The DSM-5

In this video I describe the DSM-5, the Diagnostic and Statistical Manual of Mental Disorders – 5th edition, which is used to diagnose mental illness in the United States. The DSM-5 was released in 2013 and describe the symptoms, prevalence, and comorbidity of mental illnesses. I also discuss the changes from previous editions of the DSM, such as the abandonment of the axial system and greater focus on objective symptoms of disorder.

See the ICD-11 here: http://www.who.int/classifications/icd/en/

Video Transcript

Hi, I’m Michael Corayer and this is Psych Exam Review. In this video we’re going to talk about the DSM the Diagnostic and Statistical Manual of Mental Disorders which is in its fifth edition released in 2013. Now if you’re familiar with earlier editions of the DSM you might have noticed that the dsm-5 switched to using the Arabic numeral 5 rather than the Roman numeral, and the reason for this is that the plan is that there will be more frequent updates to the DSM and these will be labeled like software updates so we’ll have the DSM 5.1 5.2 etc. and of course it’s rather clunky to try to do that with Roman numerals.

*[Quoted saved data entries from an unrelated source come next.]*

(* ===== verification/PricingCatalog.v ===== *)
(** * Pricing rules in memory

    The [MemoryRepository] half of
    [backend/internal/controlplane/pricing_repository.go]: rules with their lock
    version, drafts and published versions.  An operation that returns zero
    values with [false] returns [None].  The invariant of the catalogue, and that
    every operation keeps it and what [later] says, whatever is done between its
    critical section and the caller's earlier ones. *)

From S2P Require Import Prelude Threads PricingRule PricingEval Repository.

Notation rule := PricingRule.t (only parsing).
Notation version := PricingRuleVersion.t (only parsing).

(** A copy that shares no slice with the original: the same value. *)
Definition clonePricingRuleVersion (value : version) : version := value.
Definition clonePricingEvaluation (value : PricingEvaluation.t) : PricingEvaluation.t := value.

Definition pricingRuleSameSlot (left right : rule) : bool :=
  (PricingRule.Purpose left =s PricingRule.Purpose right)
  && (PricingRule.ScopeType left =s PricingRule.ScopeType right)
  && (PricingRule.ScopeID left =s PricingRule.ScopeID right)
  && (PricingRule.Model left =s PricingRule.Model right).

Definition is_draft (v : version) : bool := PricingRuleVersion.State v =s PricingVersionStateDraft.
Definition is_published (v : version) : bool :=
  PricingRuleVersion.State v =s PricingVersionStatePublished.
Definition belongs (v : version) (ruleID : string) : bool := PricingRuleVersion.RuleID v =s ruleID.

Section Memory.
Context `{range : MapRange}.

Definition CreatePricingRule (new : rule) (draft : version) : M unit :=
  r ← read id;
  _ ← check (has (pricingRules r) (PricingRule.ID new)) (ErrNew "pricing rule already exists");
  _ ← check (existsb (fun existing => pricingRuleSameSlot existing new) (map_values (pricingRules r)))
        (ErrNew "pricing rule slot already exists");
  _ ← check (negb (belongs draft (PricingRule.ID new)) || negb (is_draft draft))
        (ErrNew "pricing draft does not belong to rule");
  write (fun r =>
    let r := r.[pricingRules]:[PricingRule.ID new] <- new in
    r.[pricingRuleVersions]:[PricingRuleVersion.ID draft] <- (clonePricingRuleVersion draft)).

Definition ListPricingRules (r : MemoryRepository) : list rule :=
  sort_by (fun left right =>
    if PricingRule.Purpose left =s PricingRule.Purpose right
    then str_ltb (PricingRule.Model left) (PricingRule.Model right)
    else str_ltb (PricingRule.Purpose left) (PricingRule.Purpose right)) (map_values (pricingRules r)).

Definition FindPricingRule (id : string) (r : MemoryRepository) : option rule :=
  pricingRules r !! TrimSpace id.

Definition ListPricingRuleVersions (ruleID : string) (r : MemoryRepository) : list version :=
  sort_by (fun left right => PricingRuleVersion.Revision left >? PricingRuleVersion.Revision right)
    (map clonePricingRuleVersion
       (List.filter (fun v => belongs v (TrimSpace ruleID)) (map_values (pricingRuleVersions r)))).

Definition FindPricingRuleVersion (id : string) (r : MemoryRepository) : option version :=
  clonePricingRuleVersion <$> pricingRuleVersions r !! TrimSpace id.

(** The loop that deletes the other drafts of the rule. *)
Definition other_draft (new : rule) (draft : version) (entry : string * version) : bool :=
  belongs entry.2 (PricingRule.ID new) && is_draft entry.2
  && (entry.1 <>s PricingRuleVersion.ID draft).

Definition SavePricingRuleDraft (new : rule) (draft : version) (expectedLockVersion : Z)
    : M (option rule) :=
  r ← read id;
  match pricingRules r !! PricingRule.ID new with
  | None => mret None
  | Some current =>
      if negb (PricingRule.LockVersion current =? expectedLockVersion) then mret None else
      _ ← check (negb (pricingRuleSameSlot current new))
            (ErrNew "pricing rule selection slot is immutable");
      _ ← check (negb (belongs draft (PricingRule.ID new)) || negb (is_draft draft))
            (ErrNew "pricing draft is invalid");
      let saved := new
        <| PricingRule.LockVersion := PricingRule.LockVersion current +i 1 |>
        <| PricingRule.ActiveVersionID := PricingRule.ActiveVersionID current |>
        <| PricingRule.CreatedAt := PricingRule.CreatedAt current |> in
      _ ← write (fun r =>
        let kept := filter (fun entry => other_draft new draft entry = false) (pricingRuleVersions r) in
        let r := r <| pricingRuleVersions := kept |> in
        let r := r.[pricingRules]:[PricingRule.ID new] <- saved in
        r.[pricingRuleVersions]:[PricingRuleVersion.ID draft] <- (clonePricingRuleVersion draft));
      mret (Some saved)
  end.

Definition max_revision (ruleID : string) (versions : gmap string version) : Z :=
  foldl (fun maxRevision item =>
    if belongs item ruleID && is_published item && (PricingRuleVersion.Revision item >? maxRevision)
    then PricingRuleVersion.Revision item else maxRevision) 0 (map_values versions).

Definition PublishPricingRuleVersion (new : version) (expectedLockVersion : Z)
    (expectedActiveVersionID : string) : M (option (rule * version)) :=
  r ← read id;
  match pricingRules r !! PricingRuleVersion.RuleID new with
  | None => mret None
  | Some current =>
      if negb (PricingRule.LockVersion current =? expectedLockVersion)
         || ((expectedActiveVersionID <>s "")
             && (PricingRule.ActiveVersionID current <>s expectedActiveVersionID))
      then mret None else
      match pricingRuleVersions r !! PricingRuleVersion.ID new with
      | None => fail (ErrNew "pricing draft not found")
      | Some draft =>
          _ ← check (negb (belongs draft (PricingRule.ID current)) || negb (is_draft draft))
                (ErrNew "pricing draft not found");
          let published := new
            <| PricingRuleVersion.Revision := max_revision (PricingRule.ID current) (pricingRuleVersions r) +i 1 |>
            <| PricingRuleVersion.State := PricingVersionStatePublished |>
            <| PricingRuleVersion.RuleID := PricingRule.ID current |>
            <| PricingRuleVersion.CreatedAt := PricingRuleVersion.CreatedAt draft |>
            <| PricingRuleVersion.PublishedAt := Some (PricingRuleVersion.UpdatedAt new) |> in
          let saved := current
            <| PricingRule.ActiveVersionID := PricingRuleVersion.ID published |>
            <| PricingRule.LockVersion := PricingRule.LockVersion current +i 1 |>
            <| PricingRule.UpdatedAt := PricingRuleVersion.UpdatedAt published |>
            <| PricingRule.UpdatedBy := PricingRuleVersion.PublishedBy published |> in
          _ ← write (fun r =>
            let r := r.[pricingRuleVersions]:[PricingRuleVersion.ID published] <-
              (clonePricingRuleVersion published) in
            r.[pricingRules]:[PricingRule.ID current] <- saved);
          mret (Some (saved, published))
      end
  end.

Now the DSM is the most commonly used manual for diagnosing mental illness in the United States but it’s not the only manual in use and in Europe it’s more common for psychiatrists to use the ICD. This is the International Statistical Classification of Diseases and related health problems. And this is in its 11th edition released just a few months ago in 2018.

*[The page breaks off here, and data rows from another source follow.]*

(* ===== verification/PricingService.v ===== *)
(** * Pricing rules: the service

    [backend/internal/controlplane/pricing_service.go]: creating, drafting,
    publishing, activating and disabling rules, their validation, and the
    selection of the rule that prices a model.  A method is a program of critical
    sections of the repository ([Threads]): other calls run between the read of a
    rule and the write that depends on it.  The pricing engine appears as its
    compiler without the cache, which [PricingEngine] shows to answer alike.
    Random identifiers and readings of the clock are arguments. *)

From S2P Require Import Prelude Sha256 Threads PricingMoney PricingRule PricingEval Repository PricingCatalog.

(** ** Service programs *)

(** What a method returns: an error of the control plane or of the engine. *)
Inductive service_error :=
| Plain (e : go_error)
| Pricing (e : Error).

Definition srv (A : Type) : Type := prog MemoryRepository (result service_error A).

Definition srv_bind {A B} (p : srv A) (f : A -> srv B) : srv B :=
  prog_bind p (fun x => match x with Ok a => f a | Err e => Ret (Err e) end).
#[export] Instance srv_ret : MRet srv := fun A a => Ret (Ok a).
#[export] Instance srv_mbind : MBind srv := fun A B f p => srv_bind p f.

Definition throw {A} (e : go_error) : srv A := Ret (Err (Plain e)).
(** [if cond { return ..., err }] *)
Definition refuse (cond : bool) (e : go_error) : srv unit := if cond then throw e else mret tt.
(** A call of the repository whose error is returned. *)
Definition call {A} (m : M A) : srv A :=
  Atomic m (fun x => Ret (match x with Ok a => Ok a | Err e => Err (Plain e) end)).
Definition query {A} (f : MemoryRepository -> A) : srv A := call (read f).
(** [_ = s.audit(...)] *)
Definition ignored {A} (m : M A) : srv unit := Atomic m (fun _ => Ret (Ok tt)).
Definition from_engine {A} (x : result Error A) : srv A :=
  Ret (match x with Ok a => Ok a | Err e => Err (Pricing e) end).

(** What one call draws: the suffixes of its random identifiers, [nowUTC] in its
    body, and [nowUTC] in its audit entry. *)
Record draws := mkDraws {
  rule_suffix : string;
  draft_suffix : string;
  audit_suffix : string;
  now : time;
  audit_now : time;
}.
Definition rule_id_of (d : draws) : string := ("prule_" +:+ rule_suffix d)%string.
Definition draft_id_of (d : draws) : string := ("pdraft_" +:+ draft_suffix d)%string.

Definition audit (d : draws) (actor action resourceType resourceID summary : string) : srv unit :=
  ignored (AddAuditLog (newAuditLog (audit_suffix d) (audit_now d) actor action resourceType resourceID summary)).

(** ** Requests and answers ([pricing_model.go]) *)

Module PricingRuleQuery.
Record t := mk { Purpose : string; ScopeType : string; ScopeID : string; Model : string; Status : string }.
End PricingRuleQuery.

Module PricingRuleCreateRequest.
Record t := mk {
  Name : string;
  Purpose : string;
  ScopeType : string;
  ScopeID : string;
  Model : string;
  Currency : string;
  AuthoringMode : string;
  Expression : string;
  TestCases : list PricingRuleTestCase.t;
}.
End PricingRuleCreateRequest.

Module PricingDraftUpdateRequest.
Record t := mk {
  ExpectedLockVersion : Z;
  Name : string;
  Currency : string;
  AuthoringMode : string;
  Expression : string;
  TestCases : list PricingRuleTestCase.t;
}.
End PricingDraftUpdateRequest.

Module PricingPublishRequest.
Record t := mk {
  DraftVersionID : string;
  ExpectedLockVersion : Z;
  ExpectedActiveVersion : string;
  ExpressionHash : string;
}.
End PricingPublishRequest.

Module PricingRuleDetail.
Record t := mk {
  Rule : rule;
  ActiveVersion : option version;
  Draft : option version;
  Versions : list version;
}.
End PricingRuleDetail.

Module PricingTestCaseResult.
Record t := mk {
  Name : string;
  Passed : bool;
  AmountMicros : Z;
  Tier : string;
  Lines : list PricingLine;
  Error : option PricingMoney.Error;
}.
End PricingTestCaseResult.

Module PricingValidationResult.
Record t := mk {
  Valid : bool;
  ExpressionHash : string;
  Analysis : option RuleAnalysis;
  TestResults : list PricingTestCaseResult.t;
  Errors : list PricingMoney.Error;
}.
End PricingValidationResult.

Module PricingSimulationRequest.
Record t := mk { RuleVersionID : string; Expression : string; Currency : string; Facts : PricingEval.Facts }.
End PricingSimulationRequest.

Definition ErrPricingRuleNotFound : go_error := ErrNew "pricing rule not found".
Definition ErrPricingVersionNotFound : go_error := ErrNew "pricing rule version not found".
Definition ErrPricingCASConflict : go_error := ErrNew "pricing rule version conflict".
Definition ErrPricingInvalidSlot : go_error := ErrNew "pricing rule selection slot is invalid".
Definition ErrPricingCurrencyUnsupported : go_error := ErrNew "only USD pricing rules are supported".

Now in the DSM-5 one of the changes was greater focus on objective symptoms of mental illness and this refers to symptoms that are observable symptoms, that are reliable, and symptoms that can be easily counted and this sounds like a good thing to have more objective criteria for the symptoms of mental illness but in practice this is very difficult to do. And this relates to some of the problems that I’ve talked about in previous videos and one of these is that diagnosis is often dependent on how patients describe their symptoms to a psychiatrist. And what this means is that patients might not be able to do this, they might lack the insight that’s necessary in order to determine which thoughts, feelings, and behaviors are relevant and which might be symptoms of mental illness. And even if they do recognize which aspects of their thoughts or behaviors might indicate symptoms of mental illness, they might not be able to accurately explain those symptoms to a psychiatrist.

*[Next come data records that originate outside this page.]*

Lemma candidateLess_spec apps principals c1 c2 :
  aiJobFairCandidateLess apps principals c1 c2 = is_lt (candidate_compare apps principals c1 c2).
Proof.
  unfold aiJobFairCandidateLess, candidate_compare.
  rewrite !compareLevel_spec. unfold cmp_then, cmp_on, cmp_rev.
  assert (Htail :
    (if negb (EffectivePriority c1 =? EffectivePriority c2)
     then EffectivePriority c1 >? EffectivePriority c2
     else if negb (AIJob.NextEligibleAt (Job c1) =? AIJob.NextEligibleAt (Job c2))
     then Before (AIJob.NextEligibleAt (Job c1)) (AIJob.NextEligibleAt (Job c2))
     else if negb (AIJob.CreatedAt (Job c1) =? AIJob.CreatedAt (Job c2))
     then Before (AIJob.CreatedAt (Job c1)) (AIJob.CreatedAt (Job c2))
     else str_ltb (AIJob.ID (Job c1)) (AIJob.ID (Job c2))) =
    is_lt (match EffectivePriority c2 ?= EffectivePriority c1 with
           | Eq => match AIJob.NextEligibleAt (Job c1) ?= AIJob.NextEligibleAt (Job c2) with
                   | Eq => match AIJob.CreatedAt (Job c1) ?= AIJob.CreatedAt (Job c2) with
                           | Eq => String.compare (AIJob.ID (Job c1)) (AIJob.ID (Job c2))
                           | c => c end
                   | c => c end
           | c => c end)).
  { unfold Before. rewrite Z.eqb_sym, Z.gtb_ltb.
    rewrite (compare_last EffectivePriority c2 c1). apply is_lt_then.
    rewrite (compare_last (fun c => AIJob.NextEligibleAt (Job c)) c1 c2). apply is_lt_then.
    rewrite (compare_last (fun c => AIJob.CreatedAt (Job c)) c1 c2). apply is_lt_then. done. }
  destruct (AIJob.Status (Job c1) =s AIJobStatusDispatching), (AIJob.Status (Job c2) =s AIJobStatusDispatching);
    cbn [negb eqb cmp_true_first is_lt]; try done;
  (destruct (level_compare apps _ _); [|done|done];
   destruct (level_compare principals _ _); [exact Htail|done|done]).
Qed.

(** *** Choosing and removing the best *)

Lemma find_best_spec {A} (c : A -> A -> comparison) `{!Comparator c} less full :
  (forall x y, less x y = is_lt (c x y)) ->
  forall l best current index,
  full !! best = Some current -> drop index full = l ->
  (forall j y, (j < index)%nat -> full !! j = Some y -> c y current <> Lt) ->
  let '(i, x) := find_best less best current index l in
  full !! i = Some x /\ forall y, y ∈ full -> c y x <> Lt.
Proof.
  intros Hless. induction l as [|x l IH]; intros best current index Hb Hd Hmin; cbn.
  - split; [done|]. intros y [j Hj]%list_elem_of_lookup. apply (Hmin j); [|done].
    apply lookup_lt_Some in Hj. apply (f_equal length) in Hd. rewrite length_drop in Hd. cbn in Hd. lia.
  - assert (Hx : full !! index = Some x).
    { rewrite <- (Nat.add_0_r index), <- lookup_drop, Hd. done. }
    assert (Hd' : drop (S index) full = l).
    { rewrite <- Nat.add_1_r, <- drop_drop, Hd. done. }
    rewrite Hless. destruct (is_lt (c x current)) eqn:E.
    + apply is_lt_iff in E. apply IH; [done|done|].
      intros j y Hj Hy Hlt. apply Nat.lt_succ_r, Nat.lt_eq_cases in Hj as [Hj| ->].
      * apply (Hmin j y Hj Hy). by apply (cmp_trans y x current).
      * simplify_eq. by rewrite cmp_refl in Hlt.
    + apply IH; [done|done|].
      intros j y Hj Hy Hlt. apply Nat.lt_succ_r, Nat.lt_eq_cases in Hj as [Hj| ->].
      * by apply (Hmin j y Hj Hy).
      * simplify_eq. by rewrite Hlt in E.
Qed.

Lemma swap_remove_perm {A} i (l : list A) x : l !! i = Some x -> x :: swap_remove i l ≡ₚ l.
Proof.
  intros Hi. destruct l as [|z l] using rev_ind; [done|]. clear IHl.
  unfold swap_remove. rewrite last_snoc, length_app. cbn.
  replace (length l + 1 - 1)%nat with (length l) by lia.
  apply lookup_app_Some in Hi as [Hi|[Hge Hi]].
  - pose proof (lookup_lt_Some _ _ _ Hi). rewrite insert_app_l by done.
    rewrite take_app_le by (rewrite length_insert; lia).
    rewrite take_ge by (rewrite length_insert; lia).
    rewrite <- Permutation_cons_append, insert_take_drop by done.
    rewrite <- (take_drop_middle l i x Hi) at 3.
    rewrite <- !Permutation_middle. apply Permutation_swap.
  - destruct (i - length l)%nat eqn:E; [|done]. cbn in Hi. injection Hi as ->.
    assert (i = length l) as -> by lia.
    rewrite insert_app_r_alt by lia. rewrite Nat.sub_diag. cbn.
    rewrite take_app_length. apply Permutation_cons_append.
Qed.

(** One round: what is chosen, and what remains. *)
Lemma best_of apps principals first rest :
  let '(i, x) := find_best (aiJobFairCandidateLess apps principals) 0 first 1 rest in
  x :: swap_remove i (first :: rest) ≡ₚ first :: rest /\
  forall y, y ∈ first :: rest -> candidate_compare apps principals y x <> Lt.
Proof.
  pose proof (find_best_spec (candidate_compare apps principals)
    (aiJobFairCandidateLess apps principals) (first :: rest)
    (candidateLess_spec apps principals) rest 0 first 1) as H.
  destruct (find_best _ _ _ _ _) as [i x]. destruct H as [Hi Hmin]; [done|done| |].
  - intros j y Hj Hy. assert (j = 0%nat) as -> by lia. cbn in Hy. simplify_eq. by rewrite cmp_refl.
  - split; [by apply swap_remove_perm|done].
Qed.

This is especially true if we think about more severe mental illnesses. So if you have somebody who’s suffering from a severe case of schizophrenia then it’s unlikely this person will be able to clearly and accurately describe their experience to a psychiatrist. And this is going to make the diagnosis rather difficult. It’s also the case that patients might misrepresent some of their symptoms. They might emphasize certain aspects of their thoughts or behaviors or they might downplay other aspects and they might do this intentionally or unintentionally, and it might influence their diagnosis. So we could imagine two patients who have exactly the same symptoms but if they differ and how they can understand or explain those symptoms to a psychiatrist, then they might end up getting different diagnoses.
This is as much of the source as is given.